Additionally, used oil can be processed and burned for energy recovery, which involves removing water and particulate so that used oil can be burned as fuel to generate heat. This form of recycling is not as preferable as methods that reuse the material because it only enables the oil to be reused once. Nonetheless, valuable energy is provided. Lastly, the used oil can be inserted into a petroleum refinery, which involves introducing used oil as a feedstock into either the front end of the process or the coker to produce gasoline and coke.

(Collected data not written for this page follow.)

(* ===== verification/RecallFacts.v ===== *)
(** * The recall pipeline: theorems

    The pipeline always answers after a bounded number of searches, merges the
    best row of every identity in order, and grounds its answer on values copied
    verbatim; two limits and one rate do not count what they say. *)

From S2P Require Import Prelude PyStr PyTime Json JsonText IsoParse Paths Policy OutboxMaint WriteBuffer WriteBufferFacts Regex Secrets Lru Caches Ranking RankingFacts SourcePolicy SourcePolicyFacts Federated FederatedFacts Sources SourcesFacts Recall.
From Stdlib Require Import Ascii QArith Qminmax Lqa.
Open Scope Z_scope.

(** ** Hops *)

Section hops.
Variable E : search_env.
Variable R : recall_config.
Variable read_float : string -> Q.

(** How many deeper modes there are. *)
Definition deeper (mode : string) : nat :=
  if mode =s RETRIEVAL_MODE_FAST then 2 else if mode =s RETRIEVAL_MODE_BALANCED then 1 else 0.

Lemma normalize_known mode : In mode RETRIEVAL_MODES -> _normalize_retrieval_mode (G E) mode = mode.
Proof. intros [<-|[<-|[<-|[]]]]; reflexivity. Qed.

Lemma normalized_known mode : In (_normalize_retrieval_mode (G E) mode) RETRIEVAL_MODES.
Proof. unfold _normalize_retrieval_mode. destruct (mem_str _ RETRIEVAL_MODES) eqn:Em; [by apply mem_str_In|]. cbn. tauto. Qed.

Lemma next_mode mode : In mode RETRIEVAL_MODES -> mode <> RETRIEVAL_MODE_DEEP ->
  In (_next_retrieval_mode E mode) RETRIEVAL_MODES /\ deeper mode = S (deeper (_next_retrieval_mode E mode)).
Proof.
  intros Hm Hd. unfold _next_retrieval_mode. rewrite normalize_known by done.
  destruct Hm as [<-|[<-|[<-|[]]]]; cbn; [tauto..|done].
Qed.

(** The modes from [mode] on, shallow to deep. *)
Definition ladder_from (mode : string) : list string :=
  if mode =s "fast" then ["fast"; "balanced"; "deep"] else if mode =s "balanced" then ["balanced"; "deep"] else ["deep"].

(** The searches ran in the first modes of the ladder from [start] on, the last
    of them in [final]. *)
Definition climbs (start : string) (modes : list string) (final : string) : Prop :=
  modes = firstn (length modes) (ladder_from start) /\ last modes = Some final.

Lemma ladder_next mode : In mode RETRIEVAL_MODES -> mode <> RETRIEVAL_MODE_DEEP ->
  ladder_from mode = mode :: ladder_from (_next_retrieval_mode E mode).
Proof.
  intros Hm Hd. unfold _next_retrieval_mode. rewrite normalize_known by done. destruct Hm as [<-|[<-|[<-|[]]]]; done.
Qed.

Lemma climbs_one mode : In mode RETRIEVAL_MODES -> climbs mode [mode] mode.
Proof. intros [<-|[<-|[<-|[]]]]; by split. Qed.

(** [b] is what a search with [query] in [mode] answers in some state. *)
Definition searched (a : recall_args) (query mode : string) (b : bundle) : Prop :=
  exists s s', templates_ok s /\ federated_search_memory E (hop_args a query mode) s = (s', Ok b).

Lemma hops_terminate fuel a query mode k s : templates_ok s -> In mode RETRIEVAL_MODES -> (deeper mode <= fuel)%nat ->
  exists s' bundles mode' modes, hops E R read_float fuel a query mode k s = (s', Ok (bundles, mode')) /\ templates_ok s' /\
    (1 <= length bundles <= S (deeper mode))%nat /\ In mode' RETRIEVAL_MODES /\
    Z.of_nat (length bundles) <= Z.max 1 (AGENT_RECALL_MAX_ESCALATION_STEPS R - k) /\
    Forall2 (searched a query) modes bundles /\ climbs mode modes mode'.
Proof.
  revert mode k s. induction fuel as [|fuel IH]; intros mode k s Ht Hm Hf; cbn [hops]; unfold st_bind at 1;
    destruct (search_ok E (hop_args a query mode) s Ht) as (s1 & b & p & Eb & Ht1 & _); rewrite Eb; cbv zeta;
    assert (searched a query mode b) as Hb by (by exists s, s1);
    destruct (negb _ || (mode =s RETRIEVAL_MODE_DEEP) || (_ <=? _)) eqn:Es.
  1,3: exists s1, [b], mode, [mode]; split; [done|]; split; [done|]; cbn [length]; split; [lia|]; split; [done|]; split; [lia|];
    split; [by constructor; [|constructor]|by apply climbs_one].
  - apply orb_false_iff in Es as [[_ Hd]%orb_false_iff _]. apply String.eqb_neq in Hd.
    exfalso. destruct Hm as [<-|[<-|[<-|[]]]]; [cbn in Hf; lia..|done].
  - apply orb_false_iff in Es as [[_ Hd]%orb_false_iff Hk]. apply String.eqb_neq in Hd. apply Z.leb_gt in Hk.
    destruct (next_mode mode Hm Hd) as [Hm' He].
    destruct (IH (_next_retrieval_mode E mode) (k + 1) s1 Ht1 Hm' ltac:(lia)) as (s2 & bs & m2 & modes & Eh & Ht2 & Hbs & Hm2 & Hc & Hf2 & Hcl & Hlast).
    unfold st_bind. rewrite Eh. exists s2, (b :: bs), m2, (mode :: modes). split; [done|]. split; [done|]. cbn [length].
    split; [lia|]. split; [done|]. split; [lia|]. split; [by constructor|]. split.
    + cbn [length firstn]. rewrite (ladder_next mode Hm Hd). cbn [firstn]. by f_equal.
    + destruct modes as [|m ms]; [by cbn in Hlast|]. exact Hlast.
Qed.
(* ===== verification/TaskFacts.v ===== *)
(** * Correctness of the task queue

    The invariant of the tables, what a claim hands out and for how long, the
    retry schedule, the payload contract, and the states from which a task
    never runs again. *)

From S2P Require Import Prelude PyStr PyTime Json JsonText IsoParse Policy TaskDb Tasks.
From Stdlib Require Import Ascii.
Open Scope Z_scope.

(** ** Invariant *)

Definition task_ok (t : task) : Prop :=
  0 <= t_attempts t <= t_max_attempts t /\ 1 <= t_max_attempts t <= 50 /\
  (is_Some (t_lease t) <-> is_Some (t_claimed_by t)) /\
  (is_Some (t_lease t) -> t_status t = TRunning) /\
  (terminal (t_status t) = true -> is_Some (t_completed_at t)).

Definition tables_ok (T : task_tables) : Prop :=
  List.NoDup (map t_id (tasks T)) /\ List.Forall task_ok (tasks T) /\
  List.Forall (fun t => In (t_id t) (map te_task (task_events T))) (tasks T).

(** Updates keep the key. *)
Definition keeps_id (u : task -> task) : Prop := forall t, t_id (u t) = t_id t.

Lemma find_task_spec id T t : find_task id T = Some t -> In t (tasks T) /\ t_id t = id.
Proof. unfold find_task. intros [Hin E]%List.find_some. by blift. Qed.

Lemma find_task_in T t : List.NoDup (map t_id (tasks T)) -> In t (tasks T) -> find_task (t_id t) T = Some t.
Proof.
  intros Hnd Hin. unfold find_task. destruct (List.find _ _) as [t'|] eqn:E.
  - apply List.find_some in E as [Hin' E]. blift. f_equal. by apply (In_NoDup_inj t_id (tasks T)).
  - eapply List.find_none in E; [|exact Hin]. blift. done.
Qed.

Lemma update_task_In id u ev T t : In t (tasks T) ->
  In (if t_id t =s id then u t else t) (tasks (update_task id u ev T)).
Proof. intros Hin. cbn. by apply (in_map (fun t => if t_id t =s id then u t else t)). Qed.

Lemma update_task_ok id u ev T :
  keeps_id u -> (forall t, In t (tasks T) -> t_id t = id -> task_ok t -> task_ok (u t)) ->
  tables_ok T -> tables_ok (update_task id u ev T).
Proof.
  intros Hk Hok (Hnd & Hall & Hev). unfold update_task. split; [|split]; cbn [tasks task_events].
  - rewrite map_update_column by (intros; apply Hk). done.
  - apply List.Forall_map. rewrite List.Forall_forall in *. intros t Hin.
    destruct (String.eqb_spec (t_id t) id); auto.
  - apply List.Forall_map. rewrite List.Forall_forall in *. intros t Hin. rewrite map_app. apply in_or_app. left.
    destruct (t_id t =s id); [rewrite Hk|]; auto.
Qed.

(** The row read back after an update of an existing task. *)
Lemma find_updated id u ev T t : keeps_id u -> tables_ok T -> find_task id T = Some t ->
  find_task id (update_task id u ev T) = Some (u t).
Proof.
  intros Hk (Hnd & _ & _) [Hin <-]%find_task_spec.
  pose proof (find_task_in (update_task (t_id t) u ev T) (u t)) as H. rewrite Hk in H. apply H; clear H.
  - cbn. rewrite map_update_column by (intros; apply Hk). done.
  - pose proof (update_task_In (t_id t) u ev T t Hin) as H. by rewrite String.eqb_refl in H.
Qed.
Definition task_create (x : request_context) (directives : list (string * string)) (remainder : string) : ST S dict :=
  guard (x_strict x && _contains_sensitive_value remainder) 422
    "potential secret detected; task create blocked on secure messaging surface" ;;;
  millis <- now_millis ;;
  tp <- st_lift (_build_messaging_task_payload M millis remainder (x_project x) (x_topic_path x) (x_channel x) (x_source_id x) directives) ;;
  t <- create_task_op (fst tp) (Some (x_project x)) (text_or_none (assoc "agent" directives))
         (_messaging_directive_int directives "priority" 0 (-20) 20) (snd tp) (text_or_none (assoc "run_after" directives))
         (_messaging_directive_int directives "max_attempts" (MSG_MAX_ATTEMPTS M) 1 50) ;;
  st_ret (respond_task x "create"
    ("Queued task " +:+ t_id t +:+ " (" +:+ str_or (opt_str (t_action_type t)) "custom" +:+ ") status="
     +:+ task_status_str (t_status t) +:+ " max_attempts=" +:+ str_of_Z (t_max_attempts t) +:+ ".") (task_result t)).

(** [task = await op; if not task: raise HTTPException(404, "task not found")] *)
Definition found_task (op : ST S (option task)) : ST S task :=
  t <- op ;; match t with Some t => st_ret t | None => http_error 404 "task not found" end.

Definition need_id (task_id what : string) : ST S unit :=
  guard (negb (truthy task_id)) 400 ("task " +:+ what +:+ " requires task id").

Definition task_status_cmd (x : request_context) (task_id : string) : ST S dict :=
  need_id task_id "status" ;;;
  t <- found_task (get_task_op task_id) ;;
  events <- get_events_op task_id ;;
  st_ret (respond_task x "status"
    ("Task " +:+ task_id +:+ ": status=" +:+ task_status_str (t_status t) +:+ " attempts=" +:+ str_of_Z (t_attempts t) +:+ "/"
     +:+ str_of_Z (t_max_attempts t) +:+ " project=" +:+ str_or (opt_str (t_project t)) "-" +:+ " action="
     +:+ str_or (opt_str (t_action_type t)) "-" +:+ ".")
    (JObj [("task", JObj (_task_row_to_dict t)); ("events", JList (map JObj (firstn 20 events)))])).

Definition task_approve (x : request_context) (task_id : string) : ST S dict :=
  need_id task_id "approve" ;;;
  t <- found_task (approve_task_op task_id (Some (x_source_id x)) (Some "approved via messaging")) ;;
  st_ret (respond_task x "approve" ("Approved task " +:+ task_id +:+ "; status=" +:+ task_status_str (t_status t) +:+ ".") (task_result t)).

Definition task_replay (x : request_context) (task_id : string) : ST S dict :=
  need_id task_id "replay" ;;;
  t <- found_task (replay_task_op task_id (Some (x_source_id x)) (Some "replayed via messaging") true) ;;
  st_ret (respond_task x "replay"
    ("Replayed task " +:+ task_id +:+ "; status=" +:+ task_status_str (t_status t) +:+ " attempts reset.") (task_result t)).

Definition task_cancel (x : request_context) (task_id : string) : ST S dict :=
  need_id task_id "cancel" ;;;
  t <- found_task (update_task_op task_id "canceled" (Some "Task canceled via messaging command")
         (Some [("actor", JStr (x_source_id x)); ("channel", JStr (x_channel x))])) ;;
  st_ret (respond_task x "cancel" ("Canceled task " +:+ task_id +:+ ".") (task_result t)).

Definition task_line (t : task) : string :=
  "- " +:+ t_id t +:+ " | " +:+ task_status_str (t_status t) +:+ " | p=" +:+ str_of_Z (t_priority t) +:+ " | "
  +:+ str_or (opt_str (t_action_type t)) "-" +:+ " | " +:+ str_or (t_title t) "-".

Definition tasks_result (l : list task) : json := JObj [("tasks", JList (map (fun t => JObj (_task_row_to_dict t)) l))].

Definition task_list (x : request_context) (directives : list (string * string)) : ST S dict :=
  let limit := _messaging_directive_int directives "limit" 8 1 25 in
  l <- list_tasks_op (option_map lower (text_or_none (assoc "status" directives))) (Some (x_project x))
         (text_or_none (assoc "agent" directives)) limit ;;
  let text := match l with
              | [] => "No tasks found."
              | _ => join nl (("Tasks (" +:+ str_of_Z (Z.of_nat (length l)) +:+ "):") :: map task_line (upto limit l))
              end in
  st_ret (respond_task x "list" text (tasks_result l)).

Definition deadletter_line (t : task) : string :=
  "- " +:+ t_id t +:+ " | " +:+ task_status_str (t_status t) +:+ " | attempts=" +:+ str_of_Z (t_attempts t) +:+ "/"
  +:+ str_of_Z (t_max_attempts t) +:+ " | error=" +:+ take 70 (str_or (opt_str (t_last_error t)) "-").

Definition task_deadletter (x : request_context) (directives : list (string * string)) : ST S dict :=
  let limit := _messaging_directive_int directives "limit" 8 1 25 in
  l <- deadletter_op (Some (x_project x)) limit ;;
  let text := match l with
              | [] => "No deadletter tasks."
              | _ => join nl (("Deadletter (" +:+ str_of_Z (Z.of_nat (length l)) +:+ "):") :: map deadletter_line (upto limit l))
              end in
  st_ret (respond_task x "deadletter" text (tasks_result l)).

Definition task_runtime (x : request_context) : ST S dict :=
  runtime <- runtime_op ;;
  let field k := jstr (dget runtime k) in
  st_ret (respond_task x "runtime"
    ("Task runtime: ready=" +:+ field "queueReady" +:+ " running=" +:+ field "running" +:+ " deadletter=" +:+ field "deadletter"
     +:+ " workers=" +:+ field "workersRunning" +:+ "/" +:+ field "workersConfigured" +:+ ".") (JObj [("runtime", JObj runtime)])).

Definition task_help : string :=
  "Task commands: task create <remember|recall|message|callback|provider ...>; "
  +:+ "task status <id>; task list [status=queued limit=8]; task approve <id>; "
  +:+ "task replay <id>; task deadletter; task runtime.".

Definition help_result : json := JObj [("help", JBool true)].

Definition task_command (x : request_context) (c : command) (content : string) : ST S dict :=
  let raw := str_or content (strip (c_raw c)) in
  let parts := split1 raw in
  let subcommand := if truthy raw then head_word parts else "help" in
  let remainder := rest_words parts in
  let directives := c_directives c in
  let task_id := strip (opt_str (or_opt (or_opt (assoc "task_id" directives) (assoc "task" directives)) (Some remainder))) in
  if mem_str subcommand ["create"; "enqueue"; "new"] then task_create x directives remainder
  else if mem_str subcommand ["status"; "get"] then task_status_cmd x task_id
  else if subcommand =s "approve" then task_approve x task_id
  else if mem_str subcommand ["replay"; "retry"; "requeue"] then task_replay x task_id
  else if subcommand =s "cancel" then task_cancel x task_id
  else if mem_str subcommand ["list"; "ls"] then task_list x directives
  else if mem_str subcommand ["deadletter"; "dlq"; "failed"] then task_deadletter x directives
  else if mem_str subcommand ["runtime"; "health"] then task_runtime x
  else st_ret (respond x "task" [("subcommand", JStr "help")] task_help help_result).

Definition healthy_service (j : json) : bool := match j with JObj d => jtruthy (dget d "healthy") | _ => false end.

Definition status_command (x : request_context) : ST S dict :=
  st <- status_op ;;
  services <- st_lift (match dget st "services" with
                       | JObj d => Ok (map (fun kv => JStr (fst kv)) d) (* iterating over a dict gives its keys *)
                       | j => items j
                       end) ;;
  let total := match dget st "services" with JList l => Z.of_nat (length l) | _ => 0 end in
  let healthy := Z.of_nat (length (List.filter healthy_service services)) in
  st_ret (respond x "status" [] ("Context Lattice status: " +:+ str_of_Z healthy +:+ "/" +:+ str_of_Z total +:+ " services healthy.") (JObj st)).

Definition help_command (x : request_context) : dict :=
  let h := str_or (MESSAGING_COMMAND_HANDLE M) "@ContextLattice" in
  respond x "help" []
    ("Commands: " +:+ h +:+ " remember <text>; " +:+ h +:+ " recall <query>; " +:+ h +:+ " status; " +:+ h
     +:+ " task <subcommand>. Optional directives: project=<name> topic=<path> limit=<n>.") help_result.
Section surface.
Context {S : Type} `{CommandServices S}.
Variable M : messaging_config.
Variables (channel source project topic : string) (user : option string).
Let secure_x := mkContext channel source true project topic user.
Let open_x := mkContext channel source false project topic user.
Abbreviation by_redaction := (answers_by (_secure_surface_response true)).

Ltac answers_tac :=
  repeat first [ apply answers_bind; intros ? | apply answers_if; intros ? | apply answers_raise | apply answers_ret; reflexivity ].

Lemma remember_redacts content file : _contains_sensitive_value content = false ->
  by_redaction (remember (S := S) M secure_x content file) (remember (S := S) (opened M) open_x content file).
Proof. intros Hc. unfold remember. cbn [x_strict secure_x open_x]. rewrite Hc. answers_tac. Qed.

Lemma recall_redacts c content : _contains_sensitive_value (str_or content (strip (c_raw c))) = false ->
  by_redaction (recall (S := S) M secure_x c content) (recall (S := S) (opened M) open_x c content).
Proof. intros Hc. unfold recall. cbv zeta. cbn [x_strict secure_x open_x]. rewrite Hc. answers_tac. Qed.

Lemma task_command_redacts c content :
  (let raw := str_or content (strip (c_raw c)) in
   truthy raw && mem_str (head_word (split1 raw)) ["create"; "enqueue"; "new"] && _contains_sensitive_value (rest_words (split1 raw)) = false) ->
  by_redaction (task_command (S := S) M secure_x c content) (task_command (S := S) (opened M) open_x c content).
Proof.
  cbv zeta. intros Hc. unfold task_command. cbv zeta. set (raw := str_or content _) in *.
  apply answers_if; intros Es.
  { unfold task_create. cbn [x_strict secure_x open_x]. destruct (truthy raw); [|done]. rewrite Es in Hc. cbn [andb] in Hc. rewrite Hc. answers_tac. }
  unfold task_status_cmd, task_approve, task_replay, task_cancel, task_list, task_deadletter, task_runtime, respond_task.
  cbv zeta. answers_tac.
Qed.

Know Your Transporter and Used-Oil Treatment Facility
It's not uncommon for used-oil transporter tankers to mix wastes from one company to the next. For example, a 2000-gallon used-oil tanker truck picks up 1,000 gallons of used oil from company X. When the truck arrives at your location to pick-up used oil to top-off the tanker, your used oil is mixed with Company X's material. This activity creates liability for both companies. Should the used oil be denied by the reclamation company or, worse yet, used for unintended processes, such as dust suppressant for roadways or as fuel in low efficiency systems like greenhouses, both companies incur the exposure risk. Therefore, it's good practice to not only know and document your used-oil management processes, but also hold your transporter and reclamation facilities to high standards. Ask for their standard operating procedures, audit their processes, and remember the cheapest alternative is not necessary the most cost effective in the long term.